The causes of mental retardation can be categorized as follows:
Genetic conditions - These result from abnormality of genes inherited from parents, errors when genes combine, or from other disorders of the genes caused during pregnancy by infections, overexposure to x-rays and other factors. More than 500 genetic diseases are associated with mental retardation. Some examples include PKU (phenylketonuria), a single gene disorder also referred to as an inborn error of metabolism because it is caused by a defective enzyme. Down syndrome is an example of a chromosomal disorder. Chromosomal disorders happen sporadically and are caused by too many or too few chromosomes, or by a change in structure of a chromosome. Fragile X syndrome is a single gene disorder located on the X chromosome and is the leading inherited cause of mental retardation.
Problems during pregnancy - Use of alcohol or drugs by the pregnant mother can cause mental retardation. Recent research has implicated smoking in increasing the risk of mental retardation. Other risks include malnutrition, certain environmental contaminants, and illnesses of the mother during pregnancy, such as toxoplasmosis, cytomegalovirus, rubella and syphillis. Pregnant women who are infected with HIV may pass the virus to their child, leading to future neurological damage.
Problems at birth - Although any birth condition of unusual stress may injure the infant's brain, prematurity and low birth weight predict serious problems more often than any other conditions.
Problems after birth - Childhood diseases such as whooping cough, chicken pox, measles, and Hib disease which may lead to meningitis and encephalitis can damage the brain, as can accidents such as a blow to the head or near drowning. Lead, mercury and other environmental toxins can cause irreparable damage to the brain and nervous system.
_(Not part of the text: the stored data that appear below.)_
(** * forgebase: the contract-resolution handler [getContract]

    A shallow embedding of the request handler that resolves a contract's
    ABI from its address (block explorer first, bytecode recovery second).

    Strings are sequences of 8-bit characters; the inputs the handler works
    on (hex strings, URLs, textual signatures) are ASCII.  The network is an
    oracle: every [fetch] asks it for an outcome and is recorded in a trace.
    [console.log] / [console.warn] calls are not modelled. *)

From Stdlib Require Import List String Ascii Bool Arith ZArith Lia.
From Stdlib Require DecimalString.
Import ListNotations.
Local Open Scope string_scope.
Local Open Scope list_scope.
Local Open Scope nat_scope.

(** Template-literal concatenation. *)
Local Infix "+++" := String.append (right associativity, at level 60).

(** ** JavaScript string primitives used by the handler *)

Module Js.

Definition in_range (lo hi : nat) (c : ascii) : bool :=
  let n := nat_of_ascii c in (lo <=? n) && (n <=? hi).

Definition is_digit (c : ascii) : bool := in_range 48 57 c.
Definition is_lower_af (c : ascii) : bool := in_range 97 102 c.
Definition is_upper_AF (c : ascii) : bool := in_range 65 70 c.
Definition is_lower (c : ascii) : bool := in_range 97 122 c.
Definition is_upper (c : ascii) : bool := in_range 65 90 c.

(** The character class [[a-fA-F0-9]] (written [[0-9a-fA-F]] in the scan). *)
Definition is_hex_digit (c : ascii) : bool :=
  is_lower_af c || is_upper_AF c || is_digit c.

(** The lowercase half of it, [[0-9a-f]]. *)
Definition is_lower_hex_digit (c : ascii) : bool :=
  is_lower_af c || is_digit c.

(** The character class [[a-zA-Z0-9_]]. *)
Definition is_ident_char (c : ascii) : bool :=
  is_lower c || is_upper c || is_digit c || Ascii.eqb c "_".

(** Line terminators: what [.] refuses to match. *)
Definition is_line_terminator (c : ascii) : bool :=
  let n := nat_of_ascii c in (n =? 10) || (n =? 13).

(** White space removed by [trim]: TAB, LF, VT, FF, CR and space. *)
Definition is_white_space (c : ascii) : bool :=
  in_range 9 13 c || (nat_of_ascii c =? 32).

Fixpoint all (p : ascii -> bool) (s : string) : bool :=
  match s with
  | EmptyString => true
  | String c t => p c && all p t
  end.

(** [s.slice(n)] for [0 <= n]. *)
Fixpoint slice (n : nat) (s : string) : string :=
  match n, s with
  | O, _ => s
  | S _, EmptyString => EmptyString
  | S k, String _ t => slice k t
  end.

(** [s.slice(0, n)]. *)
Fixpoint take (n : nat) (s : string) : string :=
  match n, s with
  | O, _ => EmptyString
  | S _, EmptyString => EmptyString
  | S k, String c t => String c (take k t)
  end.

Fixpoint startsWith (p s : string) : bool :=
  match p, s with
  | EmptyString, _ => true
  | String _ _, EmptyString => false
  | String a p', String b s' => Ascii.eqb a b && startsWith p' s'
  end.

(** [s.includes(p)]. *)
Fixpoint includes (p s : string) : bool :=
  startsWith p s ||
  match s with
  | EmptyString => false
  | String _ t => includes p t
  end.

(** Longest prefix of characters in the class, and what follows it. *)
Fixpoint span (p : ascii -> bool) (s : string) : string * string :=
  match s with
  | EmptyString => (EmptyString, EmptyString)
  | String c t =>
      if p c then let (a, b) := span p t in (String c a, b)
      else (EmptyString, s)
  end.

(** [s.split(c)] for a one-character separator. *)
Fixpoint split (sep : ascii) (s : string) : list string :=
  match s with
  | EmptyString => [EmptyString]
  | String c t =>
      if Ascii.eqb c sep then EmptyString :: split sep t
      else match split sep t with
           | [] => [String c EmptyString]
           | h :: r => String c h :: r
           end
  end.

Fixpoint trimStart (s : string) : string :=
  match s with
  | EmptyString => EmptyString
  | String c t => if is_white_space c then trimStart t else s
  end.

Fixpoint trimEnd (s : string) : string :=
  match s with
  | EmptyString => EmptyString
  | String c t =>
      match trimEnd t with
      | EmptyString => if is_white_space c then EmptyString else String c EmptyString
      | t' => String c t'
      end
  end.

Definition trim (s : string) : string := trimEnd (trimStart s).

(** Truthiness of a string: only the empty string is falsy. *)
Definition truthy (s : string) : bool :=
  match s with EmptyString => false | String _ _ => true end.

(** [a || b] on strings. *)
Definition or_else (a b : string) : string := if truthy a then a else b.

(** [[...new Set(l)]]: insertion order, a value is kept the first time it
    is seen. *)
Definition Set_add (seen : list string) (x : string) : list string :=
  if existsb (String.eqb x) seen then seen else seen ++ [x].

Definition new_Set (l : list string) : list string :=
  fold_left Set_add l [].

End Js.

(** ** The three regular expressions of the source *)

(** [/^0x[a-fA-F0-9]{40}$/], the pattern of the [address] field of
    [getContractSchema]. *)
Definition address_regex (s : string) : bool :=
  Js.startsWith "0x" s &&
  (String.length (Js.slice 2 s) =? 40) &&
  Js.all Js.is_hex_digit (Js.slice 2 s).

(** [/63([0-9a-fA-F]{8})/] anchored at the head of [s]. *)
Definition push4_here (s : string) : bool :=
  Js.startsWith "63" s &&
  (String.length (Js.take 8 (Js.slice 2 s)) =? 8) &&
  Js.all Js.is_hex_digit (Js.take 8 (Js.slice 2 s)).

(** [s.match(/63([0-9a-fA-F]{8})/g)]: every match, left to right; the
    search resumes after the end of the previous match, so matches do not
    overlap.  [skip] counts the characters of the current match still to
    be stepped over.  The empty list stands for [null]. *)
Fixpoint match_push4_from (skip : nat) (s : string) : list string :=
  match s with
  | EmptyString => []
  | String _ t =>
      match skip with
      | S k => match_push4_from k t
      | O =>
          if push4_here s then Js.take 10 s :: match_push4_from 9 t
          else match_push4_from 0 t
      end
  end.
Poverty and cultural deprivation - Children in poor families may become mentally retarded because of malnutrition, disease-producing conditions, inadequate medical care and environmental health hazards. Also, children in disadvantaged areas may be deprived of many common cultural and day-to-day experiences provided to other youngsters. Research suggests that such under-stimulation can result in irreversible damage and can serve as a cause of mental retardation.